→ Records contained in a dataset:
※
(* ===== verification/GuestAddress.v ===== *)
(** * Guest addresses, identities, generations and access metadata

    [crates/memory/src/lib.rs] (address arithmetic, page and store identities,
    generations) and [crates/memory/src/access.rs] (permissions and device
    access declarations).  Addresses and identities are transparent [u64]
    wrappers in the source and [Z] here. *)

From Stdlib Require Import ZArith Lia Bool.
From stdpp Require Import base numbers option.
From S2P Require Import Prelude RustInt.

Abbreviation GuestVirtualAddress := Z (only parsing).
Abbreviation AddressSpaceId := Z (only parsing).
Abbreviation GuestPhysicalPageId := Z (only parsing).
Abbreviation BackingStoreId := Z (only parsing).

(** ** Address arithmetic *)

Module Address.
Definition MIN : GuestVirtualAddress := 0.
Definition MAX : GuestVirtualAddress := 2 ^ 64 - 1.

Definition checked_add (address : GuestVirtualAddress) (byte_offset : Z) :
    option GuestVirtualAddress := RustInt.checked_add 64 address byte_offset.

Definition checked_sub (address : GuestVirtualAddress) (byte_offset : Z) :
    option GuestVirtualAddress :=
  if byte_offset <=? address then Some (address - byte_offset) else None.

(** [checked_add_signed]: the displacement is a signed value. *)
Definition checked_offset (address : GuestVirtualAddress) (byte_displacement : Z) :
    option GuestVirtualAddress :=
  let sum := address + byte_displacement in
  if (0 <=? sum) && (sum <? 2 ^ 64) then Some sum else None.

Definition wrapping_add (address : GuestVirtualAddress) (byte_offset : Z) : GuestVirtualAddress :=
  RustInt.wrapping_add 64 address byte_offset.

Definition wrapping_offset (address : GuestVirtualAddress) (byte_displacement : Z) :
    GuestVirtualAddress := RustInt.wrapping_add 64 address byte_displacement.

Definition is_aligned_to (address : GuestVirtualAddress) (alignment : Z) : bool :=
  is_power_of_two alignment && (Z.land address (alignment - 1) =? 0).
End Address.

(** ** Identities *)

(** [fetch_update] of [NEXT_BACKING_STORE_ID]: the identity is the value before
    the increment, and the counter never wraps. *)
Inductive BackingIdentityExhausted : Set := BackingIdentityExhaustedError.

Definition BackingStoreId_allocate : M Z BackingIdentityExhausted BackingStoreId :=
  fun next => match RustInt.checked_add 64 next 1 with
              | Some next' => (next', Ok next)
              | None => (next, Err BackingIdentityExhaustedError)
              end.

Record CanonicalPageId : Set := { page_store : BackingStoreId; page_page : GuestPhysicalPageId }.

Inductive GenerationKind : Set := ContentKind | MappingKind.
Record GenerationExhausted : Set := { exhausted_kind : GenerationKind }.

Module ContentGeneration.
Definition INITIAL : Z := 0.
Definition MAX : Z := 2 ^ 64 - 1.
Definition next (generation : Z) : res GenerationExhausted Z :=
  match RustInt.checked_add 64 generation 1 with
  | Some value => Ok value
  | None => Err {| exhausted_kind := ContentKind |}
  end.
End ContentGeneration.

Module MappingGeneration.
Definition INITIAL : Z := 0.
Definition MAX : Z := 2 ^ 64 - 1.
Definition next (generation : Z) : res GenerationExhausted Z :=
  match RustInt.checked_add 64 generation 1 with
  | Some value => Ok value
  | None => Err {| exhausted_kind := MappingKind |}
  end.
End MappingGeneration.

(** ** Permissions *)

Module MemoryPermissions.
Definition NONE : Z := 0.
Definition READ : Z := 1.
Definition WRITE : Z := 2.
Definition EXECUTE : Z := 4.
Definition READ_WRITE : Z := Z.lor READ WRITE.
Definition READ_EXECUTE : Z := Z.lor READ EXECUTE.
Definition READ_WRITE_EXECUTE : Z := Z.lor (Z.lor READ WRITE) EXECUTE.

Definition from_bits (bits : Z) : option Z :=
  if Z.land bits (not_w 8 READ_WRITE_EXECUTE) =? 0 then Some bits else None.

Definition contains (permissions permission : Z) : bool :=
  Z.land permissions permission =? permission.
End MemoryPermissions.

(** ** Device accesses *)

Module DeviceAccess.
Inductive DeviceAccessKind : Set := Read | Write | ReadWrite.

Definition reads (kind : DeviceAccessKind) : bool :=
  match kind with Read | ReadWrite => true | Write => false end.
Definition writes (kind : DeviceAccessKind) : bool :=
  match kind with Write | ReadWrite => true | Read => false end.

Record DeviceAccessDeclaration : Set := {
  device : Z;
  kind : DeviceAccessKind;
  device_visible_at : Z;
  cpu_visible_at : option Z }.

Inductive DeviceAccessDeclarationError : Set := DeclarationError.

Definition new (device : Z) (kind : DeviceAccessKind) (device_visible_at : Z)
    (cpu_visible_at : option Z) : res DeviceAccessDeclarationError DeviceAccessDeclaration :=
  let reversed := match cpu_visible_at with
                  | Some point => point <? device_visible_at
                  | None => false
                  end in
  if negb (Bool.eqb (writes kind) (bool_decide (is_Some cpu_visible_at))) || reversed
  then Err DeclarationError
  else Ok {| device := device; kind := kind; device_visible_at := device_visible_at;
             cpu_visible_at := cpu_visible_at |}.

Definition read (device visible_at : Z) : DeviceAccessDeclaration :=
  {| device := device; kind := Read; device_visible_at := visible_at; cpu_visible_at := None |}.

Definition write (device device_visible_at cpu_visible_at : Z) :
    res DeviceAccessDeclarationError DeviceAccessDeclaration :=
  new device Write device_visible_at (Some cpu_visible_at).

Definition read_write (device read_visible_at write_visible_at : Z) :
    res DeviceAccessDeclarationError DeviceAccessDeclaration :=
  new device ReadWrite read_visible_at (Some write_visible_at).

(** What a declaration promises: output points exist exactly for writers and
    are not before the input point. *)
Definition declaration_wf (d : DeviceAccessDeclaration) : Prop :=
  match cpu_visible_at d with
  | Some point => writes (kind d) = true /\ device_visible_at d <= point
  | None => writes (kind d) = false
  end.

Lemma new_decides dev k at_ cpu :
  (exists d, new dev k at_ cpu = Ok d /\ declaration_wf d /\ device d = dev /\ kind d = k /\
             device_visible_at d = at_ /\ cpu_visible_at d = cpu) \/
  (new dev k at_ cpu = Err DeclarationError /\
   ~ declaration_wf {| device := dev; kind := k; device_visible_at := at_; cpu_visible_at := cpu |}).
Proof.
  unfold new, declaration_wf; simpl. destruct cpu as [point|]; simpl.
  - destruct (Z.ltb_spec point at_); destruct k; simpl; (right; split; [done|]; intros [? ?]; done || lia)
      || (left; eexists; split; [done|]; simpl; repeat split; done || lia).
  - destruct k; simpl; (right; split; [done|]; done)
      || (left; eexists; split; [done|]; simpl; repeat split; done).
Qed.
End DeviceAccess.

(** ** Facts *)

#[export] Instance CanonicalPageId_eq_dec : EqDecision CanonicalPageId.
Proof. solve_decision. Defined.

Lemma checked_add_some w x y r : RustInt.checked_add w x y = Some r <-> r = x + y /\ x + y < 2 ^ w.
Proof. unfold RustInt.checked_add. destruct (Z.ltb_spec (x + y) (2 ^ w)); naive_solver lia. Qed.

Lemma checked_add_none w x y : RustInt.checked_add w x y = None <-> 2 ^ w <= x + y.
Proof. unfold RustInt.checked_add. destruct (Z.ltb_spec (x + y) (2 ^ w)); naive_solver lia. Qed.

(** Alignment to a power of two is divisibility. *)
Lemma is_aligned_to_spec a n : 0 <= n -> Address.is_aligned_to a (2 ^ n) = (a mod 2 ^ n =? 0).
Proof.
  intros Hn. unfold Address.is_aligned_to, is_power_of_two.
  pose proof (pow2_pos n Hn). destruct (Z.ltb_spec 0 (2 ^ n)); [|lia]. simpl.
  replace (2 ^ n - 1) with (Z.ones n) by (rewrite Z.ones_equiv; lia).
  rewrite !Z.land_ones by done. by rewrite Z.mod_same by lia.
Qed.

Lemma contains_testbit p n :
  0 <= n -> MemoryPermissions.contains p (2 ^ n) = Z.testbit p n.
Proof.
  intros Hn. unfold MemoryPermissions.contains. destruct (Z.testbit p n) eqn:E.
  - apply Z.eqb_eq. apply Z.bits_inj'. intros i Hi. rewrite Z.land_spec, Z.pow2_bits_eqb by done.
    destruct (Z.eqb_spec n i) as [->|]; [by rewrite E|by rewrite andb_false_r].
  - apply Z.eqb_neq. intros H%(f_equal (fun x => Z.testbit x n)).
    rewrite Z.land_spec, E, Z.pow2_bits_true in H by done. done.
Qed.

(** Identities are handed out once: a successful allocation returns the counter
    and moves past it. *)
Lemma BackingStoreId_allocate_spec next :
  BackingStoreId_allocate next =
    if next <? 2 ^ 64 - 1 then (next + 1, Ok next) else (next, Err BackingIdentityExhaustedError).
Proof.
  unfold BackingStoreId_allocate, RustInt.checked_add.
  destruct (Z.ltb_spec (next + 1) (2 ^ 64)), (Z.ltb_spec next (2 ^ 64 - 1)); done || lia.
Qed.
※
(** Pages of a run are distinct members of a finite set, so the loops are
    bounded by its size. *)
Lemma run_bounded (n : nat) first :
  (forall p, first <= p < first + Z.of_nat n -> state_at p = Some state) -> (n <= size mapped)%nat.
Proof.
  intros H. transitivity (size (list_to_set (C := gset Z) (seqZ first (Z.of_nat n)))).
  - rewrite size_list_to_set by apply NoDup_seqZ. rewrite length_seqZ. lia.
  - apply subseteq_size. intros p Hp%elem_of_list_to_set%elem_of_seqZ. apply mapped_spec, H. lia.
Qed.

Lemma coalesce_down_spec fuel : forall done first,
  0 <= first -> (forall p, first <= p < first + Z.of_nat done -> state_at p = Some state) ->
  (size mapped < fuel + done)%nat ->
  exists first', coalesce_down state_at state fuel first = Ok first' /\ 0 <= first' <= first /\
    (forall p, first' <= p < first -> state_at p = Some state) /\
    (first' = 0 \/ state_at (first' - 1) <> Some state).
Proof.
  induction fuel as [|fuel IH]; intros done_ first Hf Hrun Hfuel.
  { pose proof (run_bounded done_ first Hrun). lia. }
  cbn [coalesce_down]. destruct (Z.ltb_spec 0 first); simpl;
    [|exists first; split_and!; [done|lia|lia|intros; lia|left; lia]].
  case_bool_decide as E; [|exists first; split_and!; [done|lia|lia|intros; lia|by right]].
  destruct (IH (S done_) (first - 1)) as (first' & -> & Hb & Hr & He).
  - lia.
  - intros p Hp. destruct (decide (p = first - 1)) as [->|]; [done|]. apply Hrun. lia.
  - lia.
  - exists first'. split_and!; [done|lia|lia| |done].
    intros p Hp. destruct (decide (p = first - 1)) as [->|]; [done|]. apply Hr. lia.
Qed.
※
→ Exercise prompt: From the data above, return every line from the line that has "(new dev k at_" up to and including the line that has "unfold new, declaration_wf;", exactly.

→ Result of the exercise:
  (new dev k at_ cpu = Err DeclarationError /\
   ~ declaration_wf {| device := dev; kind := k; device_visible_at := at_; cpu_visible_at := cpu |}).
Proof.
  unfold new, declaration_wf; simpl. destruct cpu as [point|]; simpl.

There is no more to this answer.